**Exercise requirements**
In the listing below, find the line containing "(** A subscription" and the line containing "limit (cell_of w s) = 0%Z". Repeat exactly those two lines and every line between them, nothing more.

**Records supplied**

▬▬▬▬▬▬

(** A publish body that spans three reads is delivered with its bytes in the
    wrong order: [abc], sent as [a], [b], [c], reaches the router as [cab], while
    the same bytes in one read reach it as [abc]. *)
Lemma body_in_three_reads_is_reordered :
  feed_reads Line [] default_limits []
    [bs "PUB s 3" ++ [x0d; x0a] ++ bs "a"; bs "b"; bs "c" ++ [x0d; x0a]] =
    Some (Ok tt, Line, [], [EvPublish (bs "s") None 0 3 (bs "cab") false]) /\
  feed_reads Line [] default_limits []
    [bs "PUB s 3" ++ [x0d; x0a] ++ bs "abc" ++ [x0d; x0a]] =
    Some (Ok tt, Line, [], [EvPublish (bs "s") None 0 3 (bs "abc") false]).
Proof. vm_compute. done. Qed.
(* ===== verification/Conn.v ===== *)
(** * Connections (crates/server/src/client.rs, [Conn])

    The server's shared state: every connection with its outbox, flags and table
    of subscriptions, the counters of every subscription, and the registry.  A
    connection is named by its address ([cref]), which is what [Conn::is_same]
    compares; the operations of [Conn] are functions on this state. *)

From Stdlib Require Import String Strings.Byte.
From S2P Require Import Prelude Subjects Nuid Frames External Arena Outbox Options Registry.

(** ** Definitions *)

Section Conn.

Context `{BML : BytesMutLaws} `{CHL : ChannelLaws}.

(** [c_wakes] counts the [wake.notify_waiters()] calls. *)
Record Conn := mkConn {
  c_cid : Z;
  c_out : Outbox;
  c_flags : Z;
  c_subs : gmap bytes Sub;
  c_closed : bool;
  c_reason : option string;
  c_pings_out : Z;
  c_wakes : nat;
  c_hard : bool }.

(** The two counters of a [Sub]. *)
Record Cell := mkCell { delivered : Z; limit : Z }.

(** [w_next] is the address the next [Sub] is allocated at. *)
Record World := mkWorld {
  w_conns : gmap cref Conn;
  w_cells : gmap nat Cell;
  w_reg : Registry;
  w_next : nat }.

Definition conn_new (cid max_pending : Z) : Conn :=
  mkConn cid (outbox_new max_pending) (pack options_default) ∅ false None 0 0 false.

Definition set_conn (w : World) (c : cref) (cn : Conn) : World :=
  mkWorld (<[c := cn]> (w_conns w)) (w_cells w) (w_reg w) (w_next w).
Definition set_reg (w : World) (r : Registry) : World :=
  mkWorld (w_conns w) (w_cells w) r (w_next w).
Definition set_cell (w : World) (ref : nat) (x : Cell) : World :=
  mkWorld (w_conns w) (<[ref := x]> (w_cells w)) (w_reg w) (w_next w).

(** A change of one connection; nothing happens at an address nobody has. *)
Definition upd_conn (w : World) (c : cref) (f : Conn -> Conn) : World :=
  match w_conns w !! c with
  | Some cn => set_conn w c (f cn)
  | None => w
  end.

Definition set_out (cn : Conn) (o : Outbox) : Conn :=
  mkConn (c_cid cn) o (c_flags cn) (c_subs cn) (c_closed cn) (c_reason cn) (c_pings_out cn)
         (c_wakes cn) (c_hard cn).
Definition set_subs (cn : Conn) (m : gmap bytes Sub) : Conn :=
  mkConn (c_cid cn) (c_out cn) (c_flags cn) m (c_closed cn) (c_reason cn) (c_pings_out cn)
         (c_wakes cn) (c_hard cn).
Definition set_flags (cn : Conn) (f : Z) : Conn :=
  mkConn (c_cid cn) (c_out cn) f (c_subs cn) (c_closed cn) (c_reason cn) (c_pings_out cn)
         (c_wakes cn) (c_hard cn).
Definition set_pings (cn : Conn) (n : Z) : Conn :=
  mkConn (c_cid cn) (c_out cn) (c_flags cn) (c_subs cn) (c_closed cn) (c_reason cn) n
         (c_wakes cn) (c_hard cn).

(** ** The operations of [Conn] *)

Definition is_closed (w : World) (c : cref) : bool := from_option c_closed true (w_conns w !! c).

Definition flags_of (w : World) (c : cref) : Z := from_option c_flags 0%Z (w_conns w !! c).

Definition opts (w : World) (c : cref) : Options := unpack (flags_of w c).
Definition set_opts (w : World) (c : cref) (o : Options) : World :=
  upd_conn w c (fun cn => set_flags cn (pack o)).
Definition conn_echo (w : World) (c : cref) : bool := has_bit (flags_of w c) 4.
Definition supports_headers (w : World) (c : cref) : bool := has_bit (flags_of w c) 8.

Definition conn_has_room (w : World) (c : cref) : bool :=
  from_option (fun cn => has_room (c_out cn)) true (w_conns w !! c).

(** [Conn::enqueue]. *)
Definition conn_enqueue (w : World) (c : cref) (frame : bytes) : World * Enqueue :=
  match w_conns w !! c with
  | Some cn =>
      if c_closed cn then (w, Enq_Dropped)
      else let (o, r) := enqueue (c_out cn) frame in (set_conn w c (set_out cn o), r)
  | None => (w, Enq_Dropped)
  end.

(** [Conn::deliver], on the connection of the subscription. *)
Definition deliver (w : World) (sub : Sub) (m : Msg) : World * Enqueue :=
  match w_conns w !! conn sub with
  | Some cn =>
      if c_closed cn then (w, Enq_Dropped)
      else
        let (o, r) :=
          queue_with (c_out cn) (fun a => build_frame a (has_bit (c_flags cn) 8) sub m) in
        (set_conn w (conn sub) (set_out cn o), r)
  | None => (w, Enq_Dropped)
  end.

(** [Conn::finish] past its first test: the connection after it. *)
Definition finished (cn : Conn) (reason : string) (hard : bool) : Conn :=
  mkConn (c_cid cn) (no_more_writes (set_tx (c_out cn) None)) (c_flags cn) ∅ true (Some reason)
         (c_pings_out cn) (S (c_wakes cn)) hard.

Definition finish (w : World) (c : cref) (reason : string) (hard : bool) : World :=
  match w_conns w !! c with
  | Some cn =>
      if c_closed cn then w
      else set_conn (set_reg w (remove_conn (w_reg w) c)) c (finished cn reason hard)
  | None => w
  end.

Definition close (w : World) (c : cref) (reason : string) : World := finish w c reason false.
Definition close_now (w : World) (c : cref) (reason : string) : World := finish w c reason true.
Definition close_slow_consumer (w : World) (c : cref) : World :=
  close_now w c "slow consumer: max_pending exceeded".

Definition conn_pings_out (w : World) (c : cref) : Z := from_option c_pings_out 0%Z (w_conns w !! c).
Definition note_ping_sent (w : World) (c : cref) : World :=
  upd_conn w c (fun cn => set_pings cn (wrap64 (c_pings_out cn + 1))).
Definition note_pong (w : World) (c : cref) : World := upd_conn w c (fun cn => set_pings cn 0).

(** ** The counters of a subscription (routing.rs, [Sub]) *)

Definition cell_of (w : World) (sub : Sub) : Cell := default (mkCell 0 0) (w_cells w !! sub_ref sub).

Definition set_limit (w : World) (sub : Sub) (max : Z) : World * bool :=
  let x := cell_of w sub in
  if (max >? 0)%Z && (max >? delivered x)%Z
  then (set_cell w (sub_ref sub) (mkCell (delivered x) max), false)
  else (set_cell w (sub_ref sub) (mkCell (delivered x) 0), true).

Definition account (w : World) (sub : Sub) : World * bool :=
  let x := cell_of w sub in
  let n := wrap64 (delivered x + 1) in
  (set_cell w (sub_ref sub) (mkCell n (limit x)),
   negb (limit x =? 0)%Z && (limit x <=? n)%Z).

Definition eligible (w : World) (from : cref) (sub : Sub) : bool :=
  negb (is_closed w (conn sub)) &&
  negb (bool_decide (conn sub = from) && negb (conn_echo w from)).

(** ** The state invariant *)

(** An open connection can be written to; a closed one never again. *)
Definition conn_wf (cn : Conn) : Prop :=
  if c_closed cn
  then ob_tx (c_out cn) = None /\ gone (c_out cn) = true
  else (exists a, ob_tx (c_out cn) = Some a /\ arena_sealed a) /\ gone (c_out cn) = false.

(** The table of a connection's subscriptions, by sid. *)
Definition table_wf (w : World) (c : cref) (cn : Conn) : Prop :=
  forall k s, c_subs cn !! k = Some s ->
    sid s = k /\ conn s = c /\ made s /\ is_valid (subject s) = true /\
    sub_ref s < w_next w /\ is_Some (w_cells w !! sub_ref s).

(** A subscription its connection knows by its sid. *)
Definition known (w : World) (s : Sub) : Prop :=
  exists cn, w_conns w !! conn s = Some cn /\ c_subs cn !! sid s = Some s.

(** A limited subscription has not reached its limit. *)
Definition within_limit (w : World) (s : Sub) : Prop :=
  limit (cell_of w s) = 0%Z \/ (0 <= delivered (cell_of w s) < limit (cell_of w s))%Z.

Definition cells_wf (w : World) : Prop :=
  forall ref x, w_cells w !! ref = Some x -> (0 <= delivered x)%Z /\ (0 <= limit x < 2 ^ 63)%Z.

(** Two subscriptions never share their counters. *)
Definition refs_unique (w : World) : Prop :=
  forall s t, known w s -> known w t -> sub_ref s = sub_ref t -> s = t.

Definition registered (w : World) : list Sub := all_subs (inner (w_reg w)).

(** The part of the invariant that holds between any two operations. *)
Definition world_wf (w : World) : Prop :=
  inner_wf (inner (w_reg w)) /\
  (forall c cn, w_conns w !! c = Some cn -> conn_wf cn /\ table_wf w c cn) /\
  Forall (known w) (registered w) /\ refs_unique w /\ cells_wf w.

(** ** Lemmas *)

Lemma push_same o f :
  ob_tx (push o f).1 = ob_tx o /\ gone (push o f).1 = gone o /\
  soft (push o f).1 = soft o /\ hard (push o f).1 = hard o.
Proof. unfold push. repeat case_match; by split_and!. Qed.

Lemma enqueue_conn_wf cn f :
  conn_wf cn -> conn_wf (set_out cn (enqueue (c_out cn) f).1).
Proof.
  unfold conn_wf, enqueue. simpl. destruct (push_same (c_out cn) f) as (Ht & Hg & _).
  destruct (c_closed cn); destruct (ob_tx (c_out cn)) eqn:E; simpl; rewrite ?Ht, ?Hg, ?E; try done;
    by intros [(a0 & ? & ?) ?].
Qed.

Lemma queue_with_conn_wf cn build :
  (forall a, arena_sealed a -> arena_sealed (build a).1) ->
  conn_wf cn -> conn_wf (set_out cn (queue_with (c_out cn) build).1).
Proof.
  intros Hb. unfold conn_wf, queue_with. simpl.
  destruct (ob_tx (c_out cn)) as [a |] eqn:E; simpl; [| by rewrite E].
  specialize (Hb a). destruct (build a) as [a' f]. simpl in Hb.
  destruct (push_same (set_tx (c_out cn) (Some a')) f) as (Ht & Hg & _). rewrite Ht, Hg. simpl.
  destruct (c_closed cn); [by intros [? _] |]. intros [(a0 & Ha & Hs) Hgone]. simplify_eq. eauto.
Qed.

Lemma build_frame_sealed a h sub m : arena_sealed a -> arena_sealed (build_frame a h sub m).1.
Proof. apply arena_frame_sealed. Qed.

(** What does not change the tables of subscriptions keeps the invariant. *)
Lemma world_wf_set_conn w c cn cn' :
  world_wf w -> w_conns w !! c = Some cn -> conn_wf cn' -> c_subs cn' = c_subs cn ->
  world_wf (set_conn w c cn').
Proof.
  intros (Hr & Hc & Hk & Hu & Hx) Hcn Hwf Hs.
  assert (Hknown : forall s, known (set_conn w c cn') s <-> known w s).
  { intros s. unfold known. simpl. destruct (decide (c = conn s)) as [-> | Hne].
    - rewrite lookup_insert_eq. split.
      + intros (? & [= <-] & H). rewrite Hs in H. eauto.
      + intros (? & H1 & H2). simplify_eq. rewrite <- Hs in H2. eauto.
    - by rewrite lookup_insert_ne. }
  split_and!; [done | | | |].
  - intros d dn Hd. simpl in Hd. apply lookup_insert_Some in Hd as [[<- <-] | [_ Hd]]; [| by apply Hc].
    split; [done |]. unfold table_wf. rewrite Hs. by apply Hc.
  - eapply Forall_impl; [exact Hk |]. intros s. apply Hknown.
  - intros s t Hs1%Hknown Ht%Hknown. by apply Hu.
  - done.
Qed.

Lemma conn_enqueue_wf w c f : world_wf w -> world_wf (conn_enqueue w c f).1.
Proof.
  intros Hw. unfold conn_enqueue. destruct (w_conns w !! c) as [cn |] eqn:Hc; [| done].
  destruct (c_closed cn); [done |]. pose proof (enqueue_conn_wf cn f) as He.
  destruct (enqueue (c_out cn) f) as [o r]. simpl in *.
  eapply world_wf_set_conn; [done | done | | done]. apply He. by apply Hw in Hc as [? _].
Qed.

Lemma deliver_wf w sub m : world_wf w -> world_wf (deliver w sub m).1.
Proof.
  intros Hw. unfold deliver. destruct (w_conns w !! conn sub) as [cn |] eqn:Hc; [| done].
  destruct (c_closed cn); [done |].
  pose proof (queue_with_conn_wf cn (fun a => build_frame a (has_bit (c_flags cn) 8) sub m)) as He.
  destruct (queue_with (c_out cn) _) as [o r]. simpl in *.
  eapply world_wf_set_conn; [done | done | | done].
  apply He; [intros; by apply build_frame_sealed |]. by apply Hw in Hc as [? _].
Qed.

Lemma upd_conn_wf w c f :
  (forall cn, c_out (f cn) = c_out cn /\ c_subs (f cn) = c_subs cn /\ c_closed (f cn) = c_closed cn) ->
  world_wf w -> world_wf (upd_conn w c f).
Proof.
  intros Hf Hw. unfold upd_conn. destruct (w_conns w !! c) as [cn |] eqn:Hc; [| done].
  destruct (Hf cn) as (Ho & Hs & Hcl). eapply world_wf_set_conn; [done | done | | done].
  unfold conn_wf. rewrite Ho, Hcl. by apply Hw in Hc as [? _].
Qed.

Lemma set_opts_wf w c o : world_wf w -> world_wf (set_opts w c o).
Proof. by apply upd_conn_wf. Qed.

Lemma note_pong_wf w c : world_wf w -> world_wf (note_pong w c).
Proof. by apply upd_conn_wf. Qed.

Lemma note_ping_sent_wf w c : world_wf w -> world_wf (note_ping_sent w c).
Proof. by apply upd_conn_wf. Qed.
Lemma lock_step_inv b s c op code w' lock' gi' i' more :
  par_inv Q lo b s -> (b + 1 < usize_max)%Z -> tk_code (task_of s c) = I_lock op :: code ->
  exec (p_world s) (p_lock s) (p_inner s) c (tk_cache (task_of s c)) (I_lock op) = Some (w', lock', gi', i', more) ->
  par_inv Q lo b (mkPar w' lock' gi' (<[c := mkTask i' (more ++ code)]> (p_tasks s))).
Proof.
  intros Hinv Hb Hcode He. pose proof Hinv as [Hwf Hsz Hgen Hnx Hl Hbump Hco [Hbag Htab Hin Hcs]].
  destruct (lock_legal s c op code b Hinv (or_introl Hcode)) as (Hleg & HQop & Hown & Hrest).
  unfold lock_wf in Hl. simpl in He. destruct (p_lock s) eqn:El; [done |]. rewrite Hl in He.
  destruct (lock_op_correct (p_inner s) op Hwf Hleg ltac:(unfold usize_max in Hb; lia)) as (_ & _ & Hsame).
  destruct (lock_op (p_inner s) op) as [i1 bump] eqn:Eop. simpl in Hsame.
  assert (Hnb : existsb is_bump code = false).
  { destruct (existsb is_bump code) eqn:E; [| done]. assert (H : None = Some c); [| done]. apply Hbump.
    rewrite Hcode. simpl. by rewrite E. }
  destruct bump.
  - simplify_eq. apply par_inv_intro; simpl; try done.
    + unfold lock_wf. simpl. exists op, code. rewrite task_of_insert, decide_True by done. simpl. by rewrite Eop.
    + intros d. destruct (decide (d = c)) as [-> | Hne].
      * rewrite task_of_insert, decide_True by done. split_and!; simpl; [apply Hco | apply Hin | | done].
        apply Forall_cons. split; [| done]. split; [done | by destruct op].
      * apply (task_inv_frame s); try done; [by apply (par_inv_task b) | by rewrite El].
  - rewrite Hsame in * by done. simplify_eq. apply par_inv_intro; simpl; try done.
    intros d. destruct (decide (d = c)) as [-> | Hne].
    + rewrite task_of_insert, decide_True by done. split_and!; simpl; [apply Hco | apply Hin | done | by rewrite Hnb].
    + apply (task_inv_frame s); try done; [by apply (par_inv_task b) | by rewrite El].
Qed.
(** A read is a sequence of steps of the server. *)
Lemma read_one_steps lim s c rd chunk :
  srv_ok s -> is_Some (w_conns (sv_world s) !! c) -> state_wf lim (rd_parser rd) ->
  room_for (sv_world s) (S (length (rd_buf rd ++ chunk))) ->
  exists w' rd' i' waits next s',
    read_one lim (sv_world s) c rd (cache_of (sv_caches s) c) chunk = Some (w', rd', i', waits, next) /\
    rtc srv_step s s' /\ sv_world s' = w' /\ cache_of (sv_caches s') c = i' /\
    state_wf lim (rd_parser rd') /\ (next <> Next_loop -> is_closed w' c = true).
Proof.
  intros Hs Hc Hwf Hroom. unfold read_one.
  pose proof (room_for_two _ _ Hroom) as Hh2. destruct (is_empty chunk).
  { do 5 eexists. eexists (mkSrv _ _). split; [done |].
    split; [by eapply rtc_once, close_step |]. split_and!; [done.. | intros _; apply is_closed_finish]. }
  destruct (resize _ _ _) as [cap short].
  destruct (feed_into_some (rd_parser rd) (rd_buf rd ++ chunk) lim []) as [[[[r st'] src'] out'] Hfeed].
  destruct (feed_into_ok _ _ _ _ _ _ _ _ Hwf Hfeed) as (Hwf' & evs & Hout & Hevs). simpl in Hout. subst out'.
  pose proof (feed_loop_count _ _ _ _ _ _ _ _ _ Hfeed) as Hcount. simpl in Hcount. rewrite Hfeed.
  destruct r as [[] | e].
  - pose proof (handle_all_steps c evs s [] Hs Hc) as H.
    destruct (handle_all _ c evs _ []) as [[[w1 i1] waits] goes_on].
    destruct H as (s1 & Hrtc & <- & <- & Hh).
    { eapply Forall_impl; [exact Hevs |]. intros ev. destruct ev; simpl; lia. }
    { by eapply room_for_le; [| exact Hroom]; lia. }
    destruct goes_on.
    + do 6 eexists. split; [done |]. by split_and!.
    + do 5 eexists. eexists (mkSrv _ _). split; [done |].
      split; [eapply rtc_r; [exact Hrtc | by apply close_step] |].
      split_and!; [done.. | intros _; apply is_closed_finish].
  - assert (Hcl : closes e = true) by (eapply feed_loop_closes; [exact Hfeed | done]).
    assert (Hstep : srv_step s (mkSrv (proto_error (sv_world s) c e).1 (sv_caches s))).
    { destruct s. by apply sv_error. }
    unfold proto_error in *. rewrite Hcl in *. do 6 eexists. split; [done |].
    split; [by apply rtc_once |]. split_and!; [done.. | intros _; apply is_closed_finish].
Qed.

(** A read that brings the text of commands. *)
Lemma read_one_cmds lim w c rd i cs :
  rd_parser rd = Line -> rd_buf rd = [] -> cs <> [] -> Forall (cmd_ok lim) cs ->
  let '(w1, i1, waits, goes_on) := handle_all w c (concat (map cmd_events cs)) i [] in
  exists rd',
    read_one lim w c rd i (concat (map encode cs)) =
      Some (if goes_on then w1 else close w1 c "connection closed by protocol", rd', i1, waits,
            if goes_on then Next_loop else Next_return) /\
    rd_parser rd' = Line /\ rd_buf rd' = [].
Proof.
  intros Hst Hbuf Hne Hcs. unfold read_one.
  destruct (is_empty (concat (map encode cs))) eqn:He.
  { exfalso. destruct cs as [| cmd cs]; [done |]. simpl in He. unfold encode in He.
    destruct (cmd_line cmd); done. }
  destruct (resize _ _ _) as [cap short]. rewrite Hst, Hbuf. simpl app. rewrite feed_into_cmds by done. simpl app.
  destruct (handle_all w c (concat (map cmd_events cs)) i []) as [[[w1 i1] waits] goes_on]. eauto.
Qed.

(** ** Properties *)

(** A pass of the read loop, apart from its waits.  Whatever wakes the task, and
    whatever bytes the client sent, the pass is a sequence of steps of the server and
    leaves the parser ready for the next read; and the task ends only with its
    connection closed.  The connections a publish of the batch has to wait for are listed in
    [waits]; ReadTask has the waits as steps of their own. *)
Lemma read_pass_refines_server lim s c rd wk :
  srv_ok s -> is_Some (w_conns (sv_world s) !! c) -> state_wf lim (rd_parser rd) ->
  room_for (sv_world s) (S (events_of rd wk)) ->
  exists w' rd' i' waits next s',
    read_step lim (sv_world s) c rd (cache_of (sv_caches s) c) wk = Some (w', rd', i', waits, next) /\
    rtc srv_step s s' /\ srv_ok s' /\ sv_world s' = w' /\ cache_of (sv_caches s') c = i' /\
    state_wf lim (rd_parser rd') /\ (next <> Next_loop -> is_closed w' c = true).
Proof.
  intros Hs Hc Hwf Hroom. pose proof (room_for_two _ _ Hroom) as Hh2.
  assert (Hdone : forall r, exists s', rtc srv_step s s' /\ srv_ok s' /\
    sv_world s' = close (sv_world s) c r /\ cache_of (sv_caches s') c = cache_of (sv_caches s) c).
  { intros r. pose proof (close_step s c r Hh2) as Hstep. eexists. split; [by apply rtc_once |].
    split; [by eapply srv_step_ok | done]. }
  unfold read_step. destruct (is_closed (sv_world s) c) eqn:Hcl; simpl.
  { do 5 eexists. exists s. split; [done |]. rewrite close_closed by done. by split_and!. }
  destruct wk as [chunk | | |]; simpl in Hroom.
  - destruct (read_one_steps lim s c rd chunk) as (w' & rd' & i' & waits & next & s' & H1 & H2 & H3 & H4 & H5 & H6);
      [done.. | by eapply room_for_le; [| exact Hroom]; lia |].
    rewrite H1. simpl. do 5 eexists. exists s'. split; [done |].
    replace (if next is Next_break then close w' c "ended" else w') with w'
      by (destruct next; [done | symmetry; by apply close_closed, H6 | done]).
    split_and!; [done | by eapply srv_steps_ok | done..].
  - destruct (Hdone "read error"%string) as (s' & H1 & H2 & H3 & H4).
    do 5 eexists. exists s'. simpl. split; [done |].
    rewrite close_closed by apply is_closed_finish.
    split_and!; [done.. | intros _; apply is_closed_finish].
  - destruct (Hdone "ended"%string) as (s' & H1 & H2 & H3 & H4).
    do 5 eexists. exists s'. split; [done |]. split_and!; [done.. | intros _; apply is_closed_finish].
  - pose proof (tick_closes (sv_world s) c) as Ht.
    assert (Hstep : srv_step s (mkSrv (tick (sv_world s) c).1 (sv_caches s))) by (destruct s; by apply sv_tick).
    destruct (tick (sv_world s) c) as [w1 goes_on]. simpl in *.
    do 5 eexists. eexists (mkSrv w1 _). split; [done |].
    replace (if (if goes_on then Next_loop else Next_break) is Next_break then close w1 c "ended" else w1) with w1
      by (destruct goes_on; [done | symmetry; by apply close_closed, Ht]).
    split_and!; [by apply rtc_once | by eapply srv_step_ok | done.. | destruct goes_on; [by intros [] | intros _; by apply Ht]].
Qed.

▬▬▬▬▬▬

**Output for this exercise**
(** A subscription its connection knows by its sid. *)
Definition known (w : World) (s : Sub) : Prop :=
  exists cn, w_conns w !! conn s = Some cn /\ c_subs cn !! sid s = Some s.

(** A limited subscription has not reached its limit. *)
Definition within_limit (w : World) (s : Sub) : Prop :=
  limit (cell_of w s) = 0%Z \/ (0 <= delivered (cell_of w s) < limit (cell_of w s))%Z.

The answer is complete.